Lo reemplazará otro Triunvirato, con la misión de convocar a una auténtica Asamblea Nacional, donde estén representados todos los pueblos del interior. 
¡Ah! Y esa Asamblea declarará la independencia, como lo quieren todos. La Revolución (con mayúscula) ha retornado su cauce. Los liberales se ocultan derrotados o protestan de su inocencia.  
El Congreso de Peñarol
Jubiloso, Artigas recibe en el Ayuí la noticia del 8 de octubre. Sin pausa, su pueblo cruza el Uruguay y retorna a su tierra. Artigas vuelve a poner sitio a Montevideo. 
Llama a un Congreso Provincial en Peñarol, junto a los muros de Montevideo. Están representados los distintos pueblos y villas de la campaña oriental y también los patriotas emigrados de Montevideo, aún en poder de los españoles.  Ilustres figuras se sientan en el pequeño recinto: el sacerdote Dámaso Larrañaga, Joaquín Suárez, Vidal, Barreiro. 

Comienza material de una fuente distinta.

(** The sequential interpreter: one effect, one completion, until a terminal step.
    strom-storage-engine/src/bootstrap.rs:14-37, [bootstrap]. *)
Inductive boot_reach : Trace → BootstrapState → BootstrapStep → Prop :=
| boot_start partition m state step :
    bootstrap_handle BootstrapMachine_new (BootstrapStarted partition) = Ret (m, step) →
    bootstrap_state m = Some state →
    boot_reach trace_empty state step
| boot_next t state effect event m state' step :
    boot_reach t state (StepEffect effect) → completes state effect event →
    bootstrap_handle (mk_bootstrap (Some state)) event = Ret (m, step) →
    bootstrap_state m = Some state' →
    boot_reach (extend_trace state event t) state' step.

End reach.

(** * What the trace means *)

(** Tables are applied in reading order: Directory rows insert, Ledger cells insert
    or delete. *)
Definition apply_table (f : Forest) (decoded : DecodedTable) : Forest :=
  match decoded with
  | DecodedDirectory rows => mk_forest (apply_directory rows (directory f)) (ledger f)
  | DecodedLedger cells => mk_forest (directory f) (apply_ledger cells (ledger f))
  end.

Definition tables_forest (tables : list DecodedTable) : Forest := foldl apply_table forest_empty tables.

(** The replay discipline: each FENCE strictly raises the owner, each RUN belongs to
    the current owner and folds. *)
Inductive replayed (o : option OwnerToken) (f : Forest) :
    list WalObject → option OwnerToken → Forest → Prop :=
| replayed_nil : replayed o f [] o f
| replayed_fence ws w o1 f1 :
    replayed o f ws o1 f1 → wal_body w = Fence →
    (∀ c, o1 = Some c → coord_get (generation c) < coord_get (generation (wal_owner w))) →
    replayed o f (ws ++ [w]) (Some (wal_owner w)) f1
| replayed_run ws w facts f1 f2 :
    replayed o f ws (Some (wal_owner w)) f1 → wal_body w = Run facts →
    facts_applied (wal_batch w) f1 (facts_slice facts) f2 →
    replayed o f (ws ++ [w]) (Some (wal_owner w)) f2.

Lemma replayed_wf o f ws o' f' : forest_wf f → replayed o f ws o' f' → forest_wf f'.
Proof. intros Hwf. induction 1; eauto using facts_applied_wf. Qed.

(** * The invariant *)

Definition claimed_ok (c : ClaimedBootstrap) : Prop :=
  claimed_claim c = AuthoredClaim_new (seal_generation (claimed_seal c)).

Definition planned_tables (seal : Seal) : list TableRef :=
  planned_table <$> tree_sources (seal_directory seal) ++ tree_sources (seal_ledger seal).

Record merged_ok (m : MergedRows) (tables : list DecodedTable) : Prop := {
  merged_resident : resident_bytes m =
    Z.of_nat (size (merged_directory m)) * DIRECTORY_ROW_LOGICAL_BYTES_MAX +
    Z.of_nat (size (merged_ledger m)) * LEDGER_VALUE_ROW_LOGICAL_BYTES_MAX;
  merged_bound : resident_bytes m ≤ PARTITION_RESIDENT_LOGICAL_BYTES_MAX_V2;
  merged_forest : mk_forest (merged_directory m) (merged_ledger m) = tables_forest tables
}.

Record loaded_ok (t : Trace) (l : LoadedBootstrap) : Prop := {
  loaded_claim : claimed_ok (loaded_claimed l);
  loaded_tables : (trace_tables t).*1 = planned_tables (claimed_seal (loaded_claimed l));
  loaded_forest : loaded_base l = tables_forest (trace_tables t).*2;
  loaded_wf : forest_wf (loaded_base l)
}.

Definition fresh_loaded (t : Trace) (l : LoadedBootstrap) : Prop :=
  loaded_ok t l ∧ loaded_durable l = loaded_base l ∧ trace_wal t = [].

Definition fence_ok (l : LoadedBootstrap) (fence : TakeoverFence) : Prop :=
  seal_cut (claimed_seal (loaded_claimed l)) < coord_get (fence_batch fence) < u64_max.

Record replay_ok (t : Trace) (r : Replay) : Prop := {
  replay_ok_loaded : loaded_ok t (replay_loaded r);
  replay_ok_fence : fence_ok (replay_loaded r) (replay_fence r);
  replay_ok_fold : replayed (replay_owner (seal_replay (claimed_seal (loaded_claimed (replay_loaded r)))))
    (loaded_base (replay_loaded r)) (trace_wal t) (replay_owner_now r)
    (loaded_durable (replay_loaded r));
  replay_ok_batches : (coord_get ∘ wal_batch <$> trace_wal t) =
    seqZ (seal_cut (claimed_seal (loaded_claimed (replay_loaded r))) + 1) (zlen (trace_wal t));
  replay_ok_next : coord_get (replay_next r) =
    seal_cut (claimed_seal (loaded_claimed (replay_loaded r))) + zlen (trace_wal t) + 1;
  replay_ok_below : coord_get (replay_next r) ≤ coord_get (fence_batch (replay_fence r))
}.

(** What a completed bootstrap has established. *)
Record recovered (t : Trace) (r : WriterRecovery) : Prop := {
  recovered_claim : recovery_claim r = AuthoredClaim_new (seal_generation (recovery_seal r));
  recovered_tables : (trace_tables t).*1 = planned_tables (recovery_seal r);
  recovered_base : recovery_base r = tables_forest (trace_tables t).*2;
  recovered_wf : forest_wf (recovery_base r);
  recovered_fold : replayed (replay_owner (seal_replay (recovery_seal r))) (recovery_base r)
    (trace_wal t) (Some (claim_owner (recovery_claim r))) (recovery_durable r);
  recovered_batches : (coord_get ∘ wal_batch <$> trace_wal t) =
    seqZ (seal_cut (recovery_seal r) + 1)
      (coord_get (recovery_durable_batch r) - seal_cut (recovery_seal r));
  recovered_fence : last (trace_wal t) =
    Some (mk_wal_object (seal_partition (recovery_seal r)) (recovery_durable_batch r)
            (claim_owner (recovery_claim r)) Fence);
  recovered_span : seal_cut (recovery_seal r) < coord_get (recovery_durable_batch r) < u64_max
}.

Definition state_ok (t : Trace) (state : BootstrapState) : Prop :=
  match state with
  | PublishingClaim candidate sources =>
      t = trace_empty ∧
      sources = tree_sources (seal_directory candidate) ++ tree_sources (seal_ledger candidate)
  | ReadingTable load source =>
      claimed_ok (load_claimed load) ∧ trace_wal t = [] ∧
      merged_ok (load_merged load) (trace_tables t).*2 ∧
      planned_tables (claimed_seal (load_claimed load)) =
        (trace_tables t).*1 ++ planned_table source :: (planned_table <$> load_remaining load)
  | ObservingWalTail loaded _ => fresh_loaded t loaded
  | ReadingWalTail loaded fence _ | EstablishingFence loaded fence =>
      fresh_loaded t loaded ∧ fence_ok loaded fence
  | Replaying r => replay_ok t r
  | RefreshingFinal r => recovered t r
  | Initial | DiscoveringHead _ | EstablishingGenesis _ | ReadingSeal _ => t = trace_empty
  | RefreshingAnomaly _ _ | BootstrapComplete => True
  end.

(** The outstanding effect is the one its state waits for. *)
Definition waits_for (state : BootstrapState) (effect : BootstrapEffect) : Prop :=
  match state, effect with
  | DiscoveringHead _, ObserveHead | RefreshingAnomaly _ _, ObserveHead
  | RefreshingFinal _, ObserveHead => True
  | EstablishingGenesis _, EstablishGenesis _ => True
  | ReadingSeal g, ReadSeal g' => g' = g
  | PublishingClaim _ _, PublishClaim _ => True
  | ReadingTable load source, ReadTable partition table => table = planned_table source
  | ObservingWalTail _ _, ObserveWalTail => True
  | ReadingWalTail loaded _ tail, ReadWal partition batch =>
      partition = seal_partition (claimed_seal (loaded_claimed loaded)) ∧ batch = tail
  | EstablishingFence _ _, EstablishFence _ => True
  | Replaying r, ReadWal partition batch =>
      partition = seal_partition (claimed_seal (loaded_claimed (replay_loaded r))) ∧
      batch = replay_next r
  | _, _ => False
  end.

(** A transition that keeps the invariant. *)
Definition step_ok (t : Trace) (x : Transition) : Prop :=
  state_ok t x.1 ∧
  match x.2 with
  | StepEffect effect => waits_for x.1 effect
  | StepComplete r => recovered t r
  | StepExit _ => x.1 = BootstrapComplete
  end.

Lemma to_exit_ok t exit : step_ok t (to_exit exit).
Proof. done. Qed.

Lemma refresh_anomaly_ok t claim detail : step_ok t (refresh_anomaly claim detail).
Proof. done. Qed.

Designan los diputados a la Asamblea Nacional de Buenos Aires, les dan instrucciones precisas de declarar “la independencia absoluta” de España, conforme al clamor “de los pueblos” y establecer un régimen federal de gobierno, con capital fuera de Buenos Aires. 
Nombran a Artigas primer gobernador-militar de la provincia Oriental. Desdichadamente, había fuerzas que conspiraban contra la Revolución. 
Los partidarios de la revolucioncita, vencidos el 8 de octubre, son hábiles y saben infiltrarse en las filas vencedoras. 
Al tiempo de reunirse el Congreso de Peñarol, San Martín ya ha sido desplazado de la orientación política revolucionaria.